Lemma AInv_init : AInv m0 (init m0).
Proof. constructor; cbn; lia. Qed.

End CountBasics.

Section CountSteps.
Context (E : Env) (a : Args) (F : nat) (m0 : SecretsModule).
Hypothesis Hlow : int_min <= console.Error (CommandCounter m0).
Hypothesis Hhigh :
  console.Error (CommandCounter m0) + 2 * Z.of_nat (length (AWSRegions m0)) + 2 <= int_max.

Lemma AInv_worker i s s' :
  Shape m0 s -> quiet s -> logs_ok E F m0 s -> AInv m0 s ->
  atomic_step E a (TWorker i) s = Some s' -> AInv m0 s'.
Proof.
  intros HS Hq Hl [Hlo Hc] Hstep.
  assert (main s <> MEnd) as Hne.
  { destruct (atomic_step_steps E a _ _ _ Hstep) as [H|(s1 & H & _)];
      eapply step_not_at_end; eauto. }
  pose proof (logs_bound E F m0 _ Hl Hne) as Hlb.
  destruct (atomic_worker E a _ _ _ Hq Hstep)
    as (w & Hw & [(u & Hpc & ->)|(act & w' & Hws & Hnl & Hns & Hs)]).
  - set (w' := mkWorker (region w) (site_next u)).
    pose proof (sum_insert error_due _ i w w' Hw) as S1.
    assert (error_due w = match u with SError _ => 1%nat | _ => O end) as D1
      by (unfold error_due; rewrite Hpc; reflexivity).
    assert (error_due w' = O) as D2
      by (unfold error_due; subst w'; destruct u as [| | |k| |]; try destruct k; reflexivity).
    rewrite D1, D2 in S1. clearbody w'.
    destruct u as [| | |k| |]; cbn [site_field site_op get] in *;
      (constructor; cbn -[incr decr logs_of error_due]; rewrite ?incr_id;
       unfold int_min, int_max in *; lia).
  - destruct (step_worker_inv _ _ _ _ _ Hs) as (w0 & act0 & w0' & s1 & Hw0 & Hws0 & Hap & ->).
    rewrite Hw in Hw0. injection Hw0 as <-.
    rewrite Hws in Hws0. injection Hws0 as <- <-.
    destruct (apply_action_facts _ _ _ Hap) as (A1 & _).
    pose proof (apply_action_counter _ _ _ Hap) as Hcc.
    pose proof (apply_action_events _ _ _ Hap) as Hes.
    destruct (worker_step_due E _ _ _ _ Hws Hnl Hns) as [D1 D2].
    pose proof (sum_insert error_due _ i _ w' Hw) as S1.
    assert (CommandCounter (M s1) = CommandCounter (M s)) as Hcc'.
    { rewrite Hcc. destruct act; try reflexivity. exfalso. eapply Hns. reflexivity. }
    constructor; cbn [workers events M with_workers]; rewrite ?A1, ?Hcc', ?Hes; [exact Hlo|].
    rewrite logs_of_app, length_app.
    destruct act; cbn [logs_of omap list_omap length] in *; lia.
Qed.
(** * openhab_crawler: the index builder [build_items_index]

    A shallow embedding of [scripts/openhab_crawler.py], function
    [build_items_index] (lines 107-224), and the properties of the flat
    index and of the Location -> Equipment -> Point forest it builds;
    then the functions around it: [make_headers], [fetch_rest_root],
    [find_link], [fetch_items] and [main].

    Modelling conventions.
    - An item record is a typed record: every field read with [it.get]
      is an [option] ([None]: key missing or JSON null).
    - [items_by_name], [locations] and [equipment] are Python dicts that
      are iterated: they are insertion-ordered association lists
      ([odict]); overwriting a key keeps its position.
    - [location_nodes] and [equipment_nodes] are only looked up and
      updated, never iterated: they are [gmap]s.
    - Node objects are shared and mutated in place.  A location node is
      identified with its key in [location_nodes] (one node is created
      per key), an equipment node with its key in the store
      [equipment_store] (one node is created per key of [equipment]);
      lists of nodes hold these references.
    - A subscript [d[k]] on a missing key raises [KeyError]; the recursive
      traversal is bounded by fuel and raises [RecursionError] when the
      fuel runs out.
    - The coroutines are awaited one after the other: a run is a
      computation that logs its requests, the files it writes and the
      messages it prints, and ends with a value or an exception.  The
      environment variables, [urljoin], the server, the opening of a
      file and [json.dump] are parameters of the run; a decoded
      response is a typed record, as an item is. *)

From Stdlib Require Import Ascii.
From stdpp Require Import base strings list gmap.

Open Scope string_scope.
Open Scope list_scope.
Open Scope nat_scope.
Set Warnings "-clear-no-such-hyp".

(** ** Python strings *)

Module PyStr.

(** [s.endswith(suffix)]: some tail of [s] is [suffix]. *)
Fixpoint endswith (s suffix : string) : bool :=
  if String.eqb s suffix then true
  else match s with
       | EmptyString => false
       | String _ s' => endswith s' suffix
       end.

(** Truth value of a string: non-empty. *)
Definition truthy (s : string) : bool := negb (String.eqb s "").

End PyStr.

(** ** Exceptions *)

Inductive exn : Type :=
| KeyError (key : string)
| RecursionError.

Inductive res (A : Type) : Type :=
| Ok (a : A)
| Raise (e : exn).
Arguments Ok {A} a.
Arguments Raise {A} e.

#[global] Instance res_ret : MRet res := λ A a, Ok a.
#[global] Instance res_bind : MBind res := λ A B f m,
  match m with
  | Ok a => f a
  | Raise e => Raise e
  end.

(** [for x in l: s = f(s, x)] with exceptions. *)
Fixpoint foldM {S X : Type} (f : S → X → res S) (l : list X) (s : S) : res S :=
  match l with
  | [] => Ok s
  | x :: l' => s' ← f s x; foldM f l' s'
  end.

(** ** Insertion-ordered dicts *)

Abbreviation odict V := (list (string * V)).

Section ops.
Context {V : Type}.

(** [d.get(k)] *)
Fixpoint od_get (k : string) (d : odict V) : option V :=
  match d with
  | [] => None
  | (k', v) :: d' => if decide (k = k') then Some v else od_get k d'
  end.

(** [d[k] = v]: overwrite in place, or append a new key. *)
Fixpoint od_set (k : string) (v : V) (d : odict V) : odict V :=
  match d with
  | [] => [(k, v)]
  | (k', v') :: d' =>
      if decide (k = k') then (k, v) :: d' else (k', v') :: od_set k v d'
  end.

(** [d.keys()] *)
Definition od_keys (d : odict V) : list string := d.*1.

End ops.

(** ** Data model *)

(** A raw item record, as read by [it.get(...)]. *)
Record Item : Type := mkItem {
  it_name : option string;
  it_label : option string;
  it_type : option string;
  it_category : option string;
  it_tags : option (list string);
  it_groupNames : option (list string);
  it_metadata : option (list (string * string));
}.

(** The ["semantic"] sub-dict of a flat-index entry. *)
Record Semantic : Type := mkSemantic {
  isLocation : bool;
  isEquipment : bool;
  isPoint : bool;
  propertyTags : list string;
}.

(** A value of [items_by_name]. *)
Record Entry : Type := mkEntry {
  name : string;
  label : option string;
  type : option string;
  category : option string;
  tags : list string;
  groupNames : list string;
  metadata : list (string * string);
  semantic : Semantic;
  rest_url : string;
}.

(** A value of [locations] or [equipment]: [{name, tags, groupNames}]. *)
Record Aux : Type := mkAux {
  aux_name : string;
  aux_tags : list string;
  aux_groupNames : list string;
}.

(** ** Tag classifier (lines 126-132) *)

Definition is_location (tags : list string) : bool :=
  existsb (λ t, PyStr.endswith t "Location" || String.eqb t "Location") tags.

Definition is_equipment (tags : list string) : bool :=
  existsb (λ t, PyStr.endswith t "Equipment" || String.eqb t "Equipment") tags.
(** What happens to a session from outside: a caller invokes [execute]
    ([command], [get] and [set] all end there), or the backend emits an
    event. *)
Inductive Action : Type :=
  | CallExecute (method : string) (params : value)
  | BackendEmits (event : string) (args : list value).

Section Driving.
Context {B : Type} `{!Backend B}.
Variable createRequest : string → string → value → value.

Definition step (s : Session B) (a : Action) : Session B :=
  match a with
  | CallExecute method params => (execute createRequest method params s).2
  | BackendEmits event args => (backend_emits event args s).2
  end.

Definition run (actions : list Action) (s : Session B) : Session B :=
  foldl step s actions.

(** Calls of [execute] in a row; the promises they return. *)
Fixpoint executes (reqs : list (string * value)) : M B (list nat) :=
  match reqs with
  | [] => ret []
  | (method, params) :: rest =>
      let* p := execute createRequest method params in
      let* ps := executes rest in
      ret (p :: ps)
  end.

(** The backend delivers a correlated response to the request [key]. *)
Definition answers (key : string) (a : Action) : bool :=
  match a with
  | BackendEmits event args =>
      let response := default VUndefined (head args) in
      String.eqb event "data"
      && negb (strict_eq_str (prop "method" response) "xFeedback/Event")
      && String.eqb (toString (prop "id" response)) key
  | CallExecute _ _ => false
  end.

End Driving.

(** ** Outcomes *)

Section Outcomes.
Context {B : Type} `{!Backend B}.
Variable createRequest : string → string → value → value.
(** * The reconciliation matching engine (utils/reconciliationUtils.ts)

    A shallow embedding of [reconcileTransactions] and of the data it works
    on, followed by the properties of the matching engine.  The exports,
    the rows of a parsed file and the handlers of App.tsx come after the
    engine, each with its own modelling choices.

    Modelling choices.
    - A JavaScript number is an IEEE 754 double, and a finite double is a
      rational: an amount is the exact value ([Q]) of its double.  The
      subtraction and the division whose results the predicates compare
      round to the nearest double as the engine does ([fsub], [fdiv]), and
      the literal [0.01] is the double nearest to 1/100.  The three totals
      of the summary are added exactly.  NaN only arises from date parsing
      and is [None].
    - A string is the sequence of the bytes of its UTF-8 form.
    - What [new Date] makes of a string outside the date-time format of
      ECMAScript, and what [toLowerCase] makes of a character outside
      ASCII, is up to the engine that runs the code: both functions are
      parameters of the development ([Host]), known where ECMAScript fixes
      them.
    - A [Transaction] object lives in a heap and is named by its address;
      an array of transactions is a heap cell holding a list of addresses.
      The function receives the addresses of its two argument arrays.
    - The function body runs in a state-and-exception monad over that heap:
      property access on [undefined] throws, as in JavaScript.
    - The three [for] loops of the source have the same text up to the
      predicate given to [findIndex], the confidence and the note; they are
      one loop [matchLoop] here, instantiated three times. *)

From stdpp Require Import base option list gmap strings sorting pretty.
From Stdlib Require Import Ascii ZArith QArith Qabs Qround Lia Lqa.

Close Scope Q_scope.

(** ** Data model (types.ts) *)

Inductive TransactionType := DEBIT | CREDIT.

Inductive Source := BANK | LEDGER.

Record Transaction := mkTransaction {
  id : string;
  date : string;
  description : string;
  amount : Q;
  reference : option string;
  type : TransactionType;
  source : Source
}.

#[global] Instance TransactionType_eq_dec : EqDecision TransactionType.
Proof. solve_decision. Defined.

#[global] Instance Transaction_inhabited : Inhabited Transaction :=
  populate (mkTransaction "" "" "" 0%Q None DEBIT BANK).

(** Addresses of heap cells. *)
Definition loc := nat.

Record MatchedTransaction := mkMatched {
  bankParams : loc;
  ledgerParams : loc;
  confidence : Q;
  notes : option string
}.

Record Summary := mkSummary {
  totalMatchedAmount : Q;
  totalUnmatchedBankAmount : Q;
  totalUnmatchedLedgerAmount : Q;
  matchCount : nat;
  discrepancyCount : nat
}.

Record ReconciliationReport := mkReport {
  matches : list MatchedTransaction;
  unmatchedBank : list loc;
  unmatchedLedger : list loc;
  summary : Summary
}.

(** ** The heap *)

Record Store := mkStore {
  txs : gmap loc Transaction;
  arrays : gmap loc (list loc)
}.

Inductive Result (A : Type) :=
| Ok (a : A) (σ : Store)
| Throw.
Arguments Ok {A} a σ.
Arguments Throw {A}.

Definition M (A : Type) := Store → Result A.

#[global] Instance M_ret : MRet M := λ A a σ, Ok a σ.

#[global] Instance M_bind : MBind M := λ A B k m σ,
  match m σ with
  | Ok a σ' => k a σ'
  | Throw => Throw
  end.

(** [[...a]]: a fresh array with the elements of [a]. *)
Definition spread (a : loc) : M loc :=
  λ σ, match arrays σ !! a with
       | Some l =>
           let a' := fresh (dom (arrays σ)) in
           Ok a' (mkStore (txs σ) (<[a' := l]> (arrays σ)))
       | None => Throw
       end.

(** [a.length] *)
Definition arrayLength (a : loc) : M nat :=
  λ σ, match arrays σ !! a with
       | Some l => Ok (length l) σ
       | None => Throw
       end.

(** [a[i]]; [None] is [undefined]. *)
Definition arrayGet (a : loc) (i : nat) : M (option loc) :=
  λ σ, match arrays σ !! a with
       | Some l => Ok (l !! i) σ
       | None => Throw
       end.

(** [a.splice(i, 1)] *)
Definition splice1 (a : loc) (i : nat) : M unit :=
  λ σ, match arrays σ !! a with
       | Some l => Ok tt (mkStore (txs σ) (<[a := delete i l]> (arrays σ)))
       | None => Throw
       end.

(** The whole array, for iteration by [findIndex] and [reduce]. *)
Definition arrayElements (a : loc) : M (list loc) :=
  λ σ, match arrays σ !! a with
       | Some l => Ok l σ
       | None => Throw
       end.

(** Reading the fields of [r]: a TypeError when [r] is [undefined]. *)
Definition deref (r : option loc) : M Transaction :=
  λ σ, match r with
       | Some p =>
           match txs σ !! p with
           | Some t => Ok t σ
           | None => Throw
           end
       | None => Throw
       end.

(** [Array.prototype.findIndex] on the elements [l], counting from [k];
    [None] is the source's [-1]. *)
Fixpoint findIndexFrom (pred : loc → M bool) (l : list loc) (k : nat)
  : M (option nat) :=
  match l with
  | [] => mret None
  | x :: l' =>
      pred x ≫= λ b : bool,
      if b then mret (Some k) else findIndexFrom pred l' (S k)
  end.

Definition findIndex (a : loc) (pred : loc → M bool) : M (option nat) :=
  l ← arrayElements a;
  findIndexFrom pred l 0.

(** [a.reduce((acc, t) => acc + t.amount, 0)] *)
Fixpoint sumAmountsFrom (l : list loc) (acc : Q) : M Q :=
  match l with
  | [] => mret acc
  | x :: l' =>
      t ← deref (Some x);
      sumAmountsFrom l' (acc + amount t)%Q
  end.

(** ** The JavaScript library functions the engine calls *)

(** [x < y] on numbers. *)
Definition Qltb (x y : Q) : bool := negb (Qle_bool y x).

(** *** Numbers

    The nearest integer of a rational, the even one of two. *)
Definition roundTiesToEven (x : Q) : Z :=
  let f := Qfloor x in
  match ((x - inject_Z f) ?= (1 # 2))%Q with
  | Lt => f
  | Gt => (f + 1)%Z
  | Eq => if Z.even f then f else (f + 1)%Z
  end.

(** A nonnegative [y], counted in units of [2^-1074], the least positive
    double, has its 53 significant bits from bit [binade y] on. *)
Definition binade (y : Q) : Z := Z.max (Z.log2 (Qfloor y) - 52) 0.

(** The double nearest to [y] units, in units. *)
Definition roundUnits (y : Q) : Z :=
  (roundTiesToEven (y / inject_Z (2 ^ binade y)) * 2 ^ binade y)%Z.

(** The double nearest to a nonnegative [x]. *)
Definition roundMagnitude (x : Q) : Q :=
  (inject_Z (roundUnits (x * inject_Z (2 ^ 1074))) / inject_Z (2 ^ 1074))%Q.

(** IEEE 754 rounding of a real result to binary64, to nearest and ties to
    even.  A result beyond the largest double, which the engine makes
    [Infinity], stays a large number here: it compares with [0.01] and with
    [3] as [Infinity] does. *)
Definition roundDouble (x : Q) : Q :=
  Qred (if Qle_bool 0 x then roundMagnitude x else - roundMagnitude (- x))%Q.

(** [x - y] and [x / y] on doubles. *)
Definition fsub (x y : Q) : Q := roundDouble (x - y).
Definition fdiv (x y : Q) : Q := roundDouble (x / y).

(** The number literal [0.01]: the double nearest to 1/100, which is
    [roundDouble (1 # 100)]. *)
Definition tolerance : Q := 5764607523034235 # 576460752303423488.

(** *** Calendar dates

    The day number (days since 1970-01-01) of a date-only string
    [YYYY-MM-DD], the form the extraction service is asked to deliver;
    [None] for every other string. *)

Definition digitValue (c : ascii) : option Z :=
  let n := Z.of_nat (nat_of_ascii c) in
  if ((48 <=? n) && (n <=? 57))%Z then Some (n - 48)%Z else None.

Definition isLeapYear (y : Z) : bool :=
  ((y mod 4 =? 0) && (negb (y mod 100 =? 0) || (y mod 400 =? 0)))%Z.

Definition daysInMonth (y m : Z) : Z :=
  (if m =? 2 then (if isLeapYear y then 29 else 28)
   else if (m =? 4) || (m =? 6) || (m =? 9) || (m =? 11) then 30
   else 31)%Z.

(** Days of the year [y] before its month [m]. *)
Definition daysBeforeMonth (y m : Z) : Z :=
  foldr Z.add 0%Z ((daysInMonth y ∘ Z.of_nat) <$> seq 1 (Z.to_nat m - 1)).

(** ECMAScript's DayFromYear. *)
Definition DayFromYear (y : Z) : Z :=
  (365 * (y - 1970) + (y - 1969) / 4 - (y - 1901) / 100 + (y - 1601) / 400)%Z.

(** The day number of a valid calendar date. *)
Definition dayNumber (y m d : Z) : option Z :=
  if ((1 <=? m) && (m <=? 12) && (1 <=? d) && (d <=? daysInMonth y m))%Z
  then Some (DayFromYear y + daysBeforeMonth y m + (d - 1))%Z
  else None.

Definition calendarDay (s : string) : option Z :=
  match String.list_ascii_of_string s with
  | [y1; y2; y3; y4; s1; m1; m2; s2; d1; d2] =>
      if (Ascii.eqb s1 "-" && Ascii.eqb s2 "-")%bool then
        a ← digitValue y1; b ← digitValue y2; c ← digitValue y3;
        d ← digitValue y4; e ← digitValue m1; f ← digitValue m2;
        g ← digitValue d1; h ← digitValue d2;
        dayNumber (1000 * a + 100 * b + 10 * c + d) (10 * e + f) (10 * g + h)
      else None
  | _ => None
  end.

Definition msPerDay : Z := (1000 * 60 * 60 * 24)%Z.

(** *** Strings *)

Fixpoint allChars (f : ascii → bool) (s : string) : bool :=
  match s with
  | EmptyString => true
  | String c s' => f c && allChars f s'
  end.

(** The bytes of the ASCII characters, and those of [A-Z]. *)
Definition isAscii (c : ascii) : bool := nat_of_ascii c <? 128.

Definition isUpper (c : ascii) : bool :=
  let n := nat_of_ascii c in (65 <=? n) && (n <=? 90).

(** Lowercasing of ASCII text: [A-Z] go to [a-z]. *)
Definition asciiToLowerCaseChar (c : ascii) : ascii :=
  let n := nat_of_ascii c in
  if (65 <=? n) && (n <=? 90) then ascii_of_nat (n + 32) else c.

Fixpoint asciiToLowerCase (s : string) : string :=
  match s with
  | EmptyString => EmptyString
  | String c s' => String (asciiToLowerCaseChar c) (asciiToLowerCase s')
  end.

(** The character class [[a-z0-9]]. *)
Definition isLowerOrDigit (c : ascii) : bool :=
  let n := nat_of_ascii c in
  ((97 <=? n) && (n <=? 122)) || ((48 <=? n) && (n <=? 57)).

(** [s.replace(/[^a-z0-9]/g, '')]: every character but [a-z0-9] goes, and
    with it every byte of a character outside ASCII. *)
Fixpoint removeOthers (s : string) : string :=
  match s with
  | EmptyString => EmptyString
  | String c s' =>
      if isLowerOrDigit c then String c (removeOthers s') else removeOthers s'
  end.

(** [s.includes(t)] *)
Fixpoint includes (s t : string) : bool :=
  String.prefix t s ||
  match s with
  | EmptyString => false
  | String _ s' => includes s' t
  end.

(** *** The host

    The two library functions whose result is not fixed by the text of the
    program, with what ECMAScript says of them: a date-only string
    [YYYY-MM-DD] that names a calendar date is midnight UTC of that day,
    in milliseconds; ASCII text is lowercased letter by letter; and no
    lowercased text holds a letter of [A-Z]. *)
Class Host := {
  (** [new Date(s).getTime()]; [None] for NaN *)
  Date_getTime : string → option Z;
  (** [s.toLowerCase()] *)
  toLowerCase : string → string;
  Date_getTime_calendar (s : string) (d : Z) :
    calendarDay s = Some d → Date_getTime s = Some (d * msPerDay)%Z;
  toLowerCase_ascii (s : string) :
    allChars isAscii s = true → toLowerCase s = asciiToLowerCase s;
  toLowerCase_lower (s : string) :
    allChars (λ c, negb (isUpper c)) (toLowerCase s) = true
}.

(** The host of the examples: it reads calendar dates only and lowercases
    [A-Z] only.  A statement that names no host is about this one. *)
#[global] Instance asciiHost : Host.
Proof.
  refine {| Date_getTime := λ s, (λ d, d * msPerDay)%Z <$> calendarDay s;
            toLowerCase := asciiToLowerCase |}.
  - by intros s d ->.
  - done.
  - intros s. induction s as [|c s IH]; [done|]. simpl. rewrite IH.
    rewrite andb_true_r. unfold isUpper, asciiToLowerCaseChar.
    destruct c as [[] [] [] [] [] [] [] []]; reflexivity.
Defined.
(** * hud_camera: the OLED camera driver and the push-button helpers

    A shallow embedding of [Camera/cam_driver.c], of the pipe set-up,
    the file names and the callers of the driver in
    [Camera/capture.c] and of the
    button, text and picture routines of [OLED_1in5_rgb_test.c],
    followed by the properties of the design document that were checked
    against them and by further properties of the code.

    C [int] values are [Z]; conversions to [uint8_t] and [UWORD] write
    their wrap-around out.  Pointers are natural numbers, [0] being
    [NULL]; the C heap is a finite map from pointers to blocks of cells
    that remember whether they were ever written. *)

From Stdlib Require Import ZArith Lia List Bool.
From Stdlib Require String.
From stdpp Require Import base option list gmap.

Local Open Scope Z_scope.

(** ** Machine integers *)

Definition to_uint8 (x : Z) : Z := x mod 256.
Definition to_uint16 (x : Z) : Z := x mod 65536.
Definition INT_MIN : Z := - 2 ^ 31.
Definition INT_MAX : Z := 2 ^ 31 - 1.
Definition in_int (x : Z) : Prop := INT_MIN <= x <= INT_MAX.
Definition is_byte (x : Z) : Prop := 0 <= x <= 255.

(** ** cam_driver.h *)

Definition FPS : Z := 12.
Definition DISPLAY_WIDTH : Z := 128.
Definition DISPLAY_HEIGHT : Z := 128.
Definition OLED_WIDTH : Z := DISPLAY_WIDTH.
Definition OLED_HEIGHT : Z := DISPLAY_HEIGHT.

(** ** Counted loops

    [for (int i = lo; i < hi; i++) body] with a body that neither
    breaks nor touches [i]. *)

Fixpoint for_up {T : Type} (n : nat) (i : Z) (body : Z -> T -> T) (s : T) : T :=
  match n with
  | O => s
  | S n' => for_up n' (i + 1) body (body i s)
  end.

*-*-*

From the data above, show each line that contains "Stdlib".

From Stdlib Require Import Ascii.
From Stdlib Require Import Ascii ZArith QArith Qabs Qround Lia Lqa.
From Stdlib Require Import ZArith Lia List Bool.
From Stdlib Require String.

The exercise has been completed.